BEGIN

(* ===== verification/PermissionSet.v ===== *)
(** Permission bits: the model of [src/src/permission_set.rs]. *)

From S2P Require Import Prelude.

Module bit.
Definition VIEW : Z := Z.shiftl 1 0.
Definition INPUT_KEYBOARD : Z := Z.shiftl 1 1.
Definition INPUT_MOUSE : Z := Z.shiftl 1 2.
Definition CLIP_READ : Z := Z.shiftl 1 3.
Definition CLIP_WRITE : Z := Z.shiftl 1 4.
Definition FILE_UP : Z := Z.shiftl 1 5.
Definition FILE_DOWN : Z := Z.shiftl 1 6.
Definition AUDIO_PLAYBACK : Z := Z.shiftl 1 7.
Definition AUDIO_CAPTURE : Z := Z.shiftl 1 8.
Definition ADMIN : Z := Z.shiftl 1 9.
End bit.
(* ===== verification/VideoSm.v ===== *)
(** The video stream instance state machine: the model of
    [src/src/video_sm.rs]. *)

From S2P Require Import Prelude.
From S2P Require Import ReasonCode.

(** * Definitions *)

Module defaults.
(** Three seconds, in microseconds. *)
Definition VIDEO_CONFIGURING_TIMEOUT : Z := 3 * 1000000.
End defaults.

Inductive CloseReason := Reset | Failed | Normal.

Inductive InstanceState :=
| Created
| Configuring
| Streaming
| Congested
| Closed (reason : CloseReason).

#[export] Instance CloseReason_eq_dec : EqDecision CloseReason.
Proof. solve_decision. Defined.
#[export] Instance InstanceState_eq_dec : EqDecision InstanceState.
Proof. solve_decision. Defined.

Record ProtocolViolation := { pv_reason : ReasonCode }.

Definition unexpected : ProtocolViolation := {| pv_reason := PROTOCOL_UNEXPECTED_MESSAGE |}.

Record VideoInstanceSm := {
  state : InstanceState;
  sent_generation : bool;
  sent_encoder_config : bool;
}.

Definition new : VideoInstanceSm :=
  {| state := Created; sent_generation := false; sent_encoder_config := false |}.

Definition transition := VideoInstanceSm -> result ProtocolViolation unit * VideoInstanceSm.

Definition set_state (s : InstanceState) (sm : VideoInstanceSm) : VideoInstanceSm :=
  {| state := s; sent_generation := sent_generation sm;
     sent_encoder_config := sent_encoder_config sm |}.

Definition on_prologue_sent : transition := fun sm =>
  match state sm with
  | Created => (Ok tt, set_state Configuring sm)
  | _ => (Err unexpected, sm)
  end.

Definition on_generation_sent : transition := fun sm =>
  match state sm with
  | Configuring =>
      if negb (sent_generation sm) then
        (Ok tt, {| state := state sm; sent_generation := true;
                   sent_encoder_config := sent_encoder_config sm |})
      else (Err unexpected, sm)
  | _ => (Err unexpected, sm)
  end.

Definition on_encoder_config_sent : transition := fun sm =>
  match state sm with
  | Configuring =>
      if sent_generation sm && negb (sent_encoder_config sm) then
        (Ok tt, {| state := state sm; sent_generation := sent_generation sm;
                   sent_encoder_config := true |})
      else (Err unexpected, sm)
  | _ => (Err unexpected, sm)
  end.

Definition on_first_idr_sent : transition := fun sm =>
  match state sm with
  | Configuring =>
      if sent_generation sm && sent_encoder_config sm then (Ok tt, set_state Streaming sm)
      else (Err unexpected, sm)
  | _ => (Err unexpected, sm)
  end.

Definition on_congested : transition := fun sm =>
  match state sm with
  | Streaming => (Ok tt, set_state Congested sm)
  | _ => (Err unexpected, sm)
  end.

Definition on_recovered : transition := fun sm =>
  match state sm with
  | Congested => (Ok tt, set_state Streaming sm)
  | _ => (Err unexpected, sm)
  end.

Definition on_reset : transition := fun sm =>
  match state sm with
  | Congested => (Ok tt, set_state (Closed Reset) sm)
  | _ => (Err unexpected, sm)
  end.

Definition on_client_requested_reset : transition := fun sm =>
  match state sm with
  | Streaming | Congested => (Ok tt, set_state (Closed Reset) sm)
  | _ => (Err unexpected, sm)
  end.

(** ** Runs *)

Inductive event :=
| PrologueSent
| GenerationSent
| EncoderConfigSent
| FirstIdrSent
| CongestedEv
| RecoveredEv
| ResetEv
| ClientRequestedReset.

#[export] Instance event_eq_dec : EqDecision event.
Proof. solve_decision. Defined.

Definition fire (e : event) : transition :=
  match e with
  | PrologueSent => on_prologue_sent
  | GenerationSent => on_generation_sent
  | EncoderConfigSent => on_encoder_config_sent
  | FirstIdrSent => on_first_idr_sent
  | CongestedEv => on_congested
  | RecoveredEv => on_recovered
  | ResetEv => on_reset
  | ClientRequestedReset => on_client_requested_reset
  end.

(** The calls of a trace with [?]: stops at the first refusal. *)
Fixpoint try_run (sm : VideoInstanceSm) (evs : list event) : result ProtocolViolation VideoInstanceSm :=
  match evs with
  | [] => Ok sm
  | e :: evs' =>
      match fire e sm with
      | (Ok _, sm') => try_run sm' evs'
      | (Err v, _) => Err v
      end
  end.

(** ** The lifecycle of the protocol, as a set of traces *)

Definition setup : list event := [PrologueSent; GenerationSent; EncoderConfigSent; FirstIdrSent].

(** What may follow the setup, starting in [Streaming] or in [Congested]. *)
Inductive lifetime : bool -> list event -> Prop :=
| lt_open c : lifetime c []
| lt_congest evs : lifetime true evs -> lifetime false (CongestedEv :: evs)
| lt_recover evs : lifetime false evs -> lifetime true (RecoveredEv :: evs)
| lt_reset : lifetime true [ResetEv]
| lt_request c : lifetime c [ClientRequestedReset].

Inductive legal : list event -> Prop :=
| legal_setup evs : evs `prefix_of` setup -> legal evs
| legal_live evs : lifetime false evs -> legal (setup ++ evs).

(** * Lemmas *)

(** The states a trace without refusal goes through. *)
Definition live (c : bool) : VideoInstanceSm :=
  {| state := if c then Congested else Streaming; sent_generation := true; sent_encoder_config := true |}.

Lemma try_run_closed sm r evs : state sm = Closed r -> is_ok (try_run sm evs) = true -> evs = [].
Proof.
  intros Hs. destruct evs as [|e evs]; [done|]. cbn [try_run].
  destruct e; unfold fire, on_prologue_sent, on_generation_sent, on_encoder_config_sent,
    on_first_idr_sent, on_congested, on_recovered, on_reset, on_client_requested_reset;
    by rewrite Hs.
Qed.

Lemma try_run_live c evs : is_ok (try_run (live c) evs) = true <-> lifetime c evs.
Proof.
  split.
  - revert c. induction evs as [|e evs IH]; intros c; [constructor|].
    destruct e, c; try done; cbn [try_run fire on_congested on_recovered on_reset
      on_client_requested_reset live state set_state sent_generation sent_encoder_config]; intros H.
    + constructor. by apply (IH true).
    + constructor. by apply (IH false).
    + apply try_run_closed with (r := Reset) in H as ->; [constructor|done].
    + apply try_run_closed with (r := Reset) in H as ->; [constructor|done].
    + apply try_run_closed with (r := Reset) in H as ->; [constructor|done].
  - induction 1 as [| ? _ IH | ? _ IH | |]; [done|exact IH|exact IH|done|by destruct c].
Qed.

Lemma try_run_app sm evs evs' :
  try_run sm (evs ++ evs') = try_run sm evs ≫= fun sm' => try_run sm' evs'.
Proof.
  revert sm. induction evs as [|e evs IH]; intros sm; [done|]. cbn [try_run app].
  destruct (fire e sm) as [[[]|v] sm']; [apply IH|done].
Qed.

(** * Properties *)

(** The instance's calls are accepted, all of them, exactly when they
    follow the protocol: prologue, generation, encoder configuration and first
    IDR, each once and in that order, then congestion and recovery in
    alternation, ending at most once, by a reset while congested or by a
    client's request while streaming or congested, with nothing after it. *)
Theorem accepts_exactly_legal evs : is_ok (try_run new evs) = true <-> legal evs.
Proof.
  split.
  - intros H. destruct (decide (evs `prefix_of` setup)) as [Hp|Hp]; [by apply legal_setup|].
    destruct evs as [|[] evs]; try done; [by destruct Hp; exists setup|].
    destruct evs as [|[] evs]; try done; [by destruct Hp; eexists|].
    destruct evs as [|[] evs]; try done; [by destruct Hp; eexists|].
    destruct evs as [|[] evs]; try done; [by destruct Hp; eexists|].
    apply (legal_live evs). by apply try_run_live.
  - destruct 1 as [evs [evs' Hp] | evs Hl].
    + assert (is_ok (try_run new (evs ++ evs')) = true) as H by (by rewrite <- Hp).
      rewrite try_run_app in H. by destruct (try_run new evs).
    + rewrite try_run_app. by apply (try_run_live false).
Qed.

(** A refused call changes nothing and always reports
    [PROTOCOL_UNEXPECTED_MESSAGE]; an accepted one never returns to
    [Created], and a closed instance accepts nothing. *)
Theorem refusal_is_unexpected sm e :
  match fire e sm with
  | (Err v, sm') => v = unexpected /\ sm' = sm
  | (Ok _, sm') => state sm' ≠ Created /\ (forall r, state sm ≠ Closed r)
  end.
Proof.
  destruct sm as [s g c].
  destruct e, s, g, c; cbn; done.
Qed.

END

ASSIGNMENT:
Retype, exactly and in full, the lines above from the one containing "Definition VIEW : Z := Z.shiftl 1 0." through the one containing "sm; sent_generation := true;".

ANSWER BOX:
Definition VIEW : Z := Z.shiftl 1 0.
Definition INPUT_KEYBOARD : Z := Z.shiftl 1 1.
Definition INPUT_MOUSE : Z := Z.shiftl 1 2.
Definition CLIP_READ : Z := Z.shiftl 1 3.
Definition CLIP_WRITE : Z := Z.shiftl 1 4.
Definition FILE_UP : Z := Z.shiftl 1 5.
Definition FILE_DOWN : Z := Z.shiftl 1 6.
Definition AUDIO_PLAYBACK : Z := Z.shiftl 1 7.
Definition AUDIO_CAPTURE : Z := Z.shiftl 1 8.
Definition ADMIN : Z := Z.shiftl 1 9.
End bit.
(* ===== verification/VideoSm.v ===== *)
(** The video stream instance state machine: the model of
    [src/src/video_sm.rs]. *)

From S2P Require Import Prelude.
From S2P Require Import ReasonCode.

(** * Definitions *)

Module defaults.
(** Three seconds, in microseconds. *)
Definition VIDEO_CONFIGURING_TIMEOUT : Z := 3 * 1000000.
End defaults.

Inductive CloseReason := Reset | Failed | Normal.

Inductive InstanceState :=
| Created
| Configuring
| Streaming
| Congested
| Closed (reason : CloseReason).

#[export] Instance CloseReason_eq_dec : EqDecision CloseReason.
Proof. solve_decision. Defined.
#[export] Instance InstanceState_eq_dec : EqDecision InstanceState.
Proof. solve_decision. Defined.

Record ProtocolViolation := { pv_reason : ReasonCode }.

Definition unexpected : ProtocolViolation := {| pv_reason := PROTOCOL_UNEXPECTED_MESSAGE |}.

Record VideoInstanceSm := {
  state : InstanceState;
  sent_generation : bool;
  sent_encoder_config : bool;
}.

Definition new : VideoInstanceSm :=
  {| state := Created; sent_generation := false; sent_encoder_config := false |}.

Definition transition := VideoInstanceSm -> result ProtocolViolation unit * VideoInstanceSm.

Definition set_state (s : InstanceState) (sm : VideoInstanceSm) : VideoInstanceSm :=
  {| state := s; sent_generation := sent_generation sm;
     sent_encoder_config := sent_encoder_config sm |}.

Definition on_prologue_sent : transition := fun sm =>
  match state sm with
  | Created => (Ok tt, set_state Configuring sm)
  | _ => (Err unexpected, sm)
  end.

Definition on_generation_sent : transition := fun sm =>
  match state sm with
  | Configuring =>
      if negb (sent_generation sm) then
        (Ok tt, {| state := state sm; sent_generation := true;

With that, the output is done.